Laporan CoinShares membantah penilaian bahwa bitcoin yang disimpan di alamat (terutama jenis yang lebih tua) secara teoritis rentan terhadap serangan kuantum dalam waktu dekat. Analis telah mengidentifikasi kelompok risiko utama — alamat Bitcoin jenis Pay-to-Public-Key (P2PK) yang usang, yang kemungkinan akan menjadi target pertama jika komputer kuantum mampu membongkar kriptografi.

Menurut perkiraan CoinShares, alamat-alamat ini menyimpan sekitar 1,6 juta BTC (sekitar $112 miliar pada nilai tukar 9 Februari), atau 8% dari total pasokan Bitcoin. Namun, bahkan perkiraan ini sangat dibesar-besarkan — perusahaan hanya mengidentifikasi 10.200 BTC (lebih dari $710 juta) yang terpusat di sejumlah kecil alamat, yang berarti bahwa hanya jumlah Bitcoin ini yang akan tersedia untuk dijual secara tajam setelah potensi peretasan, yang dapat mengganggu pasar.

Sebagian besar koin yang rentan (1,6 juta BTC) terdistribusi di lebih dari 32.600 alamat terpisah, rata-rata 50 BTC masing-masing. Ini berarti bahwa bahkan dengan komputer kuantum yang cukup kuat, seorang penyerang harus meretas setiap alamat secara individual, membuat serangan itu sangat lambat dan tidak efisien secara ekonomi dalam hal dampaknya terhadap pasar.

“Bahkan dalam skenario paling optimis dari kemajuan teknologi dalam komputasi kuantum, akan membutuhkan milenium untuk membuka bitcoin ini,” tulis CoinShares, menambahkan bahwa komputer kuantum pertama yang “berbahaya” mungkin tidak muncul hingga tahun 2030-an, sementara estimasi lain menunjukkan bahwa mereka tidak akan muncul selama 10-20 tahun ke depan.

Daya untuk meretas Bitcoin

Laporan tersebut menekankan bahwa komputer kuantum 100.000 kali lebih kuat daripada rekan-rekan modern diperlukan untuk membongkar kriptografi Bitcoin. Diperkirakan bahwa sistem dengan jutaan qubit akan diperlukan untuk menghitung kunci pribadi dalam sehari, sedangkan mesin modern terbesar, seperti komputer Willow milik Google, hanya memiliki ratusan qubit.
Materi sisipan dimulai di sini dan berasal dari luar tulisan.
(** Below the cap an added address is in the set, with its failures counted. *)
Lemma Add_below_cap now addr reason s : addr <> [] -> s_cap s <= 0 \/ Z.of_nat (size (s_entries s)) < s_cap s ->
  Banlist.Has addr (Banlist.Add ob now addr reason (Some s)) = true.
Proof using ob_visits.
  intros Ha Hc. unfold Banlist.Add, Banlist.Has. rewrite bool_decide_false by done.
  match goal with |- context [enforceCapLocked ob ?x] => destruct (enforceCap_spec ob ob_visits x) as (_ & _ & Hid & _) end.
  rewrite Hid; cbn [s_entries with_entries s_cap].
  - rewrite lookup_insert_eq. by rewrite bool_decide_true by (by eexists).
  - destruct Hc as [?|Hc]; [by left|right]. rewrite map_size_insert. destruct (s_entries s !! addr); unfold id; lia.
Qed.
End Operations.

(** ** Bans and the address book *)

Section Bans.
Context {B : Type} `{AddrBook B} `{ListCodec Banlist.Entry} (parse : bytes -> option netAddr).
Implicit Types bans : option (set Banlist.Entry).

Lemma Has_Remove a b bans : Banlist.Has a (Banlist.Remove b bans) = Banlist.Has a bans && negb (bool_decide (a = b)).
Proof using.
  destruct bans as [s|]; [|done]. unfold Banlist.Has, Banlist.Remove. destruct (decide (b = [])) as [->|Hb].
  - rewrite (bool_decide_true ([] = [])) by done. destruct (decide (a = [])) as [->|]; [done|].
    by rewrite !(bool_decide_false (a = [])), andb_true_r by done.
  - rewrite (bool_decide_false (b = [])) by done. cbn. destruct (decide (a = b)) as [->|Hab].
    + rewrite lookup_delete_eq, (bool_decide_true (b = b)), andb_false_r by done.
      change (bool_decide (is_Some (@None Banlist.Entry))) with false. by rewrite andb_false_r.
    + rewrite lookup_delete_ne, (bool_decide_false (a = b)), andb_true_r by done. done.
Qed.

Definition named (addrs : list PeerAddr) (a : bytes) : bool :=
  existsb (fun p => match pa_Source p with SourceBootstrap => bool_decide (pa_Addr p = a) | SourceAddrbook => false end) addrs.

Lemma populate_bans_loop addrs : forall s a,
  Banlist.Has a (p_bans (foldl (populate_one parse) s addrs)) = Banlist.Has a (p_bans s) && negb (named addrs a).
Proof using.
  induction addrs as [|p addrs IH]; intros s a; cbn [foldl named existsb]; [by rewrite andb_true_r|].
  rewrite IH. assert (Hofb : forall x s, p_bans (offer_book parse x s) = p_bans s).
  { intros x s0. unfold offer_book. destruct (parse x); [|done]. by destruct (AddAddress _ _ _) as [[|] ?]. }
  unfold populate_one. destruct (pa_Source p).
  - rewrite Hofb. cbn [p_bans]. rewrite Has_Remove, <- andb_assoc. f_equal. rewrite negb_orb. f_equal.
    f_equal. by apply bool_decide_ext.
  - destruct (Banlist.Has (pa_Addr p) (p_bans s)); [done|]. by rewrite Hofb.
Qed.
Perkiraan serupa tentang daya yang diperlukan untuk berhasil “meretas” Bitcoin telah disampaikan oleh para ahli selama beberapa tahun. Misalnya, pengusaha dan mantan manajer produk Google Kevin Rose menunjukkan bahwa serangan yang berhasil akan memerlukan komputer kuantum dengan sekitar 13 juta qubit, hanya kemudian ia akan dapat melakukannya dalam sehari.
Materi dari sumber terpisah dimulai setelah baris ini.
Definition ReadHeightMarker (home : path) : M mach Z := fun m =>
  match ReadFile (home ++ [BootstrapHeightMarker]) m with
  | (Ret raw, m') => (parse_marker raw, m')
  | (Err e, m') => (Err (if bool_decide (e = ENOENT) then Wrapf "marker" ErrNoMarker else Wrapf "read marker" e), m')
  | (Panic w, m') => (Panic w, m')
  | (NoFuel, m') => (NoFuel, m')
  end.

(** ** heal.go *)

Definition resolveHealHeight (home : path) (flagHeight : Z) : M mach Z := fun m =>
  match ReadHeightMarker home m with
  | (Ret markerHeight, m') =>
      (if negb (flagHeight =? 0) && negb (flagHeight =? markerHeight)
       then Err (Errorf "marker and --height differ") else Ret markerHeight, m')
  | (Err e, m') =>
      (if negb (flagHeight =? 0) then Ret flagHeight
       else Err (Wrapf "no bootstrap-height marker and no --height flag" e), m')
  | (Panic w, m') => (Panic w, m')
  | (NoFuel, m') => (NoFuel, m')
  end.

Definition blockstoreLooksPopulated (dataDir : path) : M mach bool :=
  names ← attempt (readDirNames (dataDir ++ [str "blockstore.db"]));
  mret match names with
       | None => false
       | Some names => existsb (ends_with (str ".sst")) names
       end.

(** [os.RemoveAll]: the file or the empty directory, or else what is in it, and then
    the directory.  What is not there is removed, an entry that stays makes the
    directory stay.  [fuel] bounds the depth. *)
Definition gone (c : M mach unit) : M mach unit := fun m =>
  match c m with
  | (Err e, m') => if bool_decide (e = ENOENT) then (Ret tt, m') else (Err e, m')
  | r => r
  end.

Fixpoint RemoveAll (fuel : nat) (p : path) : M mach unit := fun m =>
  match gone (Remove p) m with
  | (Err _, m') =>
      match fuel with
      | O => (NoFuel, m')
      | S fuel =>
          (names ← readDirNames p;
           fold_m (fun _ n => attempt (RemoveAll fuel (p ++ [n]));; mret tt) tt names;;
           gone (Remove p)) m'
      end
  | r => r
  end.

(** What a run of heal is given: the flags, whether the chain binary and its
    subcommand are found, and what the subprocess does to the disk. *)
Record heal_env := mkHeal {
  h_home : path;
  h_heightFlag : Z;
  h_yes : bool;
  h_force : bool;
  h_probe : outcome unit;
  h_daemon : fs -> outcome unit * fs;
  h_depth : nat
}.

(** The exit codes. *)
Definition usage : goerr := Errorf "exit 2".
Definition failure : goerr := Errorf "exit 1".
Definition or_exit {A} (code : goerr) (c : M mach A) : M mach A := fun m =>
  match c m with (Err _, m') => (Err code, m') | r => r end.

Definition dataDir (e : heal_env) : path := h_home e ++ [str "data"].
Definition victims (e : heal_env) : list path :=
  map (fun n => dataDir e ++ [str n]) ["blockstore.db"; "state.db"; "evidence.db"]%string.

(** What the guards of [runHeal] let through: the height, if it is to act. *)
Definition heal_plan (e : heal_env) : M mach (option Z) :=
  match h_home e with
  | [] => fail usage
  | _ =>
      or_exit usage (Lstat (h_home e ++ [str "config"; str "genesis.json"]));;
      height ← or_exit usage (resolveHealHeight (h_home e) (h_heightFlag e));
      or_exit failure (lift (h_probe e));;
      populated ← blockstoreLooksPopulated (dataDir e);
      if populated && negb (h_force e) then fail failure
      else mret (if h_yes e then Some height else None)
  end.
Direktur teknis Ledger, Charles Guillaume, yang pendapatnya dikutip dalam laporan, juga mengonfirmasi bahwa jutaan qubit akan diperlukan untuk serangan. Dengan demikian, CoinShares memandang ancaman kuantum bukan sebagai keadaan darurat, tetapi sebagai masalah rekayasa jangka panjang. Dan komunitas Bitcoin memiliki cukup waktu untuk transisi yang mulus tanpa mempertaruhkan keamanan blockchain. Perusahaan mendukung pengenalan bertahap standar kriptografi pasca-kuantum, yang sejalan dengan posisi banyak pengembang jaringan terkemuka.

Menyelesaikan masalah ini

Para ahli menyarankan beberapa opsi untuk melindungi diri dari komputer kuantum. Beberapa, seperti Michael Saylor, pendiri Strategy, pemegang Bitcoin korporat terbesar, mengusulkan untuk memperbarui basis kode Bitcoin dengan mekanisme perlindungan yang terintegrasi.
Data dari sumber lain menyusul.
(* ===== verification/_CoqProject ===== *)
-Q . S2P
Prelude.v
Shared.v
Mpi.v
MapFile.v
Log.v
Comm.v
CommSystem.v
Memory.v
Stat.v
HeapSeg.v
Ulfm.v
Context.v
ProcMap.v
Install.v
Transfer.v
Image.v
Replica.v
Update.v
FleetUpdate.v
Lifecycle.v
Rng.v
Manager.v
Injector.v
PointToPoint.v
Receive.v
Faults.v
Wait.v
Delivery.v
Pending.v
Collective.v
Recovery.v
Fortran.v
Checkpoint.v
Work.v
Finalize.v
Opsi lainnya termasuk memperkenalkan jenis alamat baru. Banyak pengembang Bitcoin berbagi pandangan ini, menganggap komputasi kuantum sebagai masalah yang jauh dan sebagian besar teoritis, tulis Coindesk. Diskusi di antara pengembang beralih menuju persiapan untuk transisi yang mulus, seperti yang dibuktikan oleh inisiatif seperti BIP-360, yang mengusulkan format alamat baru untuk migrasi pengguna secara bertahap.